WOOZI (2)

959 101 26
                                        

POV Woozi..

Aku menatap (y/n) yang sedang membantuku mengancingkan kemejaku saat ini. Sebuah helaan napas berat lolos dari bibirku, saat memikirkan bagaimana caranya menjelaskan semua ini padanya. Ia sama sekali tidak tahu bahwa aku sudah memiliki kekasih saat Eomma dan Appa melamarnya waktu itu.
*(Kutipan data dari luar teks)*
(* ===== verification/_CoqProject ===== *)
-Q . S2P
Prelude.v
CInt.v
CLib.v
Sys.v
Hoare.v
SimKernel.v
Socket.v
BgbLink.v
BgbLinkProofs.v
Libmobile.v
SocketImpl.v
SocketImplProofs.v
MobileUser.v
MobileUserProofs.v
Callbacks.v
Handler.v
Options.v
OptionsProofs.v
MobileMain.v
MobileMainProofs.v
Progress.v
(* ===== verification/Prelude.v ===== *)
(** * Verification of libmobile-bgb

    libmobile-bgb connects a Mobile Adapter GB, emulated by the library
    libmobile, to the BGB Game Boy emulator.  It speaks BGB's link protocol
    over TCP on one side and gives libmobile its environment (sockets, a
    configuration file, timers driven by the emulator's clock, a window title)
    on the other.

    ** The program and its model

    - source/socket.c, source/socket.h: utilities over the sockets of the
      operating system.  [Socket] models the POSIX side.
    - source/bgblink.c, source/bgblink.h: the link protocol, packets of eight
      bytes, a handshake ([bgb_init]) and the handling of one packet
      ([bgb_loop]).  [BgbLink]; its module [LinkSpec] is the abstract machine.
    - source/socket_impl.c, source/socket_impl.h: the table of sockets for
      libmobile's connections.  [SocketImpl].
    - source/main.c, [struct mobile_user], the [impl_*] callbacks,
      [mobile_handle_loop] and the [bgb_loop_*] callbacks: [MobileUser].
    - source/main.c, the command line (the helpers of [main] and its option
      loop): [Options].
    - source/main.c, the rest of [main]: [MobileMain].

    They interact through calls and callbacks.  [main] runs [bgb_loop], which
    calls back [bgb_loop_transfer] and [bgb_loop_timestamp]; those and
    [mobile_handle_loop] call the library, which calls back the [impl_*]
    functions, which use the socket table.

    ** How C is modelled

    A C function is a computation [M U A] ([Sys]): it takes a [world] (the
    kernel's state, [errno], the trace of system calls and printed text, the
    object of the callbacks) and either returns or stops.  It stops with
    [StAbort] for a failed [assert], [StUB] for undefined behaviour (an array
    read or store out of range, an uninitialised value, a null pointer),
    [StExit] for [exit], and [StFuel] when a loop used up its fuel.  Machine integers are in
    [Z] with their width written out ([CInt]); the byte order of the host is a
    parameter.  Buffers, strings, [strtol], [strncpy] and [FILE] are in [CLib].

    What is not in this repository is a parameter.  The kernel is the class
    [Kernel]: a state and an answer to each system call.  [KernelLaws] states
    what POSIX documents and the theorems need (which calls change the table
    of descriptors and how, and that counts are within bounds).  [Libc] are the
    tables of the C library.  libmobile is the class [Libmobile] ([Libmobile]);
    a library function is a program over callbacks, [cbprog], so nothing is
    assumed about what it does, except where a theorem takes the class
    [LibmobileContract] ([Callbacks]): it calls back as its interface allows
    (it opens a closed connection, uses an open one, names a timer that
    exists), and [mobile_new], whose result [main] does not check, returns an
    adapter.  [SimKernel] and the toy library of [Libmobile] are instances that
    satisfy all of it and evaluate; every theorem with hypotheses is applied to
    them, and [Progress.complete_session] runs the whole program on them.

    ** The theorems

    [Hoare] has the weakest-precondition rules the proofs use, with [framed],
    [quiet] and [emits] and their hint databases.

    - [Socket]: [socket_connect] owns exactly the descriptor it returns; the
      blocking flag changes one bit; an address always fits its buffer; what
      [socket_isconnected] reports.
    - [BgbLinkProofs]: the memory image of a packet is the wire format exactly
      on little-endian hosts; [bgb_loop] is equal, effect for effect, to the
      abstract machine; [bgb_init] succeeds if and only if the emulator goes
      through the handshake's exchange; the serial line is a one-byte pipeline
      over any number of packets.
    - [SocketImplProofs]: ownership of descriptors ([table_ok], [no_leak]),
      preserved by every operation, and what each operation returns on every
      branch (for receiving, the inductive [recv_outcome] over the kernel's
      answers), with the one path that leaks a descriptor.
    - [MobileUserProofs]: the conversion of timeouts through doubles is exact;
      timers; the configuration reads back what was written; phone numbers and
      the title.
    - [Callbacks]: the contract between the library and its environment; the
      environment meets it, so no library program that respects it can make it
      abort or meet undefined behaviour; reset detection.
    - [Handler]: a turn of [mobile_handle_loop] is exactly one run of a single
      library program, [handle_prog].
    - [OptionsProofs]: hexadecimal and decimal parameters; the option loop is
      total and never reads a missing parameter; settings written as a command
      line are read back.
    - [MobileMainProofs]: the configuration file is padded; the clocks of the
      link and of the adapter agree throughout; a session that succeeds has
      closed the link and the library's sockets, and one that fails leaves the
      link's socket open; the whole program is safe for every command line,
      kernel, emulator and contract-keeping library.
    - [Progress]: SIGINT ends the main loop within the turn it is noticed in;
      what the loop polls, within the bounds of its array; and two shortcomings
      of the wait for the emulator's clock: it does not look at SIGINT, and any
      first packet starts the clock.

    ** Fuel

    Only the two loops of [main] that wait for the outside take fuel, one unit
    per iteration.  The safety theorems hold for every amount of it.
    [Progress.main_loop_interrupted] shows how much is enough for the main
    loop; [Progress.wait_clock_deaf] that no amount is for the wait when the
    emulator sends nothing.  [digits] has fuel for 20 digits, more than any
    number the program prints.  Every other loop recurses on its data.

    ** What is not modelled

    The Windows branches, the disabled VBA code of bgblink.c, [select] (used
    only without [poll]), the locale, conversion of non-ASCII text by [%hs],
    failures of [swprintf], [free], [fclose] and process exit, and the build
    files, release scripts and the Python test driver.  Signals other than
    SIGINT are left out: the program sends without [MSG_NOSIGNAL] and leaves
    SIGPIPE at its default, so a send to a peer that has closed its end can
    kill the process; in the model it is only a call that fails with an
    [errno].  libmobile's code is not in the repository. *)

(** * Prelude: notations, automation and generic lemmas *)

From stdpp Require Export base list gmap numbers strings option.
From Stdlib Require Export ZArith Lia.

#[global] Open Scope Z_scope.

(** ** Automation *)

(** [cbits] gathers the rewrite rules that turn C bit operations into
    arithmetic [lia] understands. *)
Create Rewrite HintDb cbits.

(** Reflect boolean comparisons of integers into propositions. *)
Ltac zbool :=
  repeat match goal with
  | H : (_ =? _) = true |- _ => apply Z.eqb_eq in H
  | H : (_ =? _) = false |- _ => apply Z.eqb_neq in H
  | H : (_ <? _) = true |- _ => apply Z.ltb_lt in H
  | H : (_ <? _) = false |- _ => apply Z.ltb_ge in H
  | H : (_ <=? _) = true |- _ => apply Z.leb_le in H
  | H : (_ <=? _) = false |- _ => apply Z.leb_gt in H
  | H : (_ && _)%bool = true |- _ => apply andb_true_iff in H as [? ?]
  | H : (_ || _)%bool = false |- _ => apply orb_false_iff in H as [? ?]
  | H : negb _ = true |- _ => apply negb_true_iff in H
  | H : negb _ = false |- _ => apply negb_false_iff in H
  end.

Lemma and_is_True_l (P Q : Prop) : P -> (P /\ Q) <-> Q.
Proof. tauto. Qed.

(** ** Integers *)

Lemma land_low_bits (x n : Z) : 0 <= n -> Z.land x (Z.ones n) = x mod 2 ^ n.
Proof. intros; by rewrite Z.land_ones. Qed.

(** [x & 0x7FFFFFFF] keeps the low 31 bits. *)
Lemma land_7fffffff (x : Z) : Z.land x 0x7FFFFFFF = x mod 2 ^ 31.
Proof. change 0x7FFFFFFF with (Z.ones 31); by apply land_low_bits. Qed.

(** [x & 0xFFFF] keeps the low 16 bits. *)
Lemma land_ffff (x : Z) : Z.land x 0xFFFF = x mod 2 ^ 16.
Proof. change 0xFFFF with (Z.ones 16); by apply land_low_bits. Qed.

#[export] Hint Rewrite land_7fffffff land_ffff : cbits.

Lemma eqb_bool_decide x y : (x =? y) = bool_decide (x = y).
Proof. apply eq_true_iff_eq. by rewrite Z.eqb_eq, bool_decide_eq_true. Qed.

(** Checking a predicate on all numbers below a bound by evaluation. *)
Lemma forall_below (n : nat) (P : Z -> bool) :
  forallb P (Z.of_nat <$> seq 0 n) = true -> forall b, 0 <= b < Z.of_nat n -> P b = true.
Proof.
  rewrite forallb_forall. intros Hall b Hb. apply Hall, list_elem_of_In, list_elem_of_fmap.
  exists (Z.to_nat b). split; [lia|]. apply elem_of_seq. lia.
Qed.

(** ** Lists *)

Lemma NoDup_cons_inv {A} (x : A) (l : list A) :
  base.NoDup (x :: l) -> (x ∉ l) /\ base.NoDup l.
Proof. by inversion 1. Qed.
Yah, Eomma dan Appa memang tidak suka dengan hubunganku bersama Yeonhee sejak aku memberitahu mereka bahwa Yeonhee adalah kekasihku. Mereka selalu berpikir Yeonhee tidak pantas untukku.

Lamunanku teralihkan saat merasakan pegangan yang sangat erat pada kemejaku. Aku segera memegangi bahu (y/n) yang sedang menarik napas dalam-dalam di hadapanku, wajahnya sedikit pucat.

Gwaenchanha?” ucapku cemas sambil merangkulnya untuk duduk di tepi ranjang.

Aku melihatnya mengangguk pelan, lalu mengusap perutnya yang sudah membesar. Ada raut tidak nyaman di wajahnya.

“Kenapa? Apa yang terjadi?” tanyaku lembut sambil ikut mengusap perutnya, merasakan gerakan kecil di dalamnya.

“Ia terus bergerak dan menendang ku cukup kencang tadi,” jelasnya, suaranya sedikit serak.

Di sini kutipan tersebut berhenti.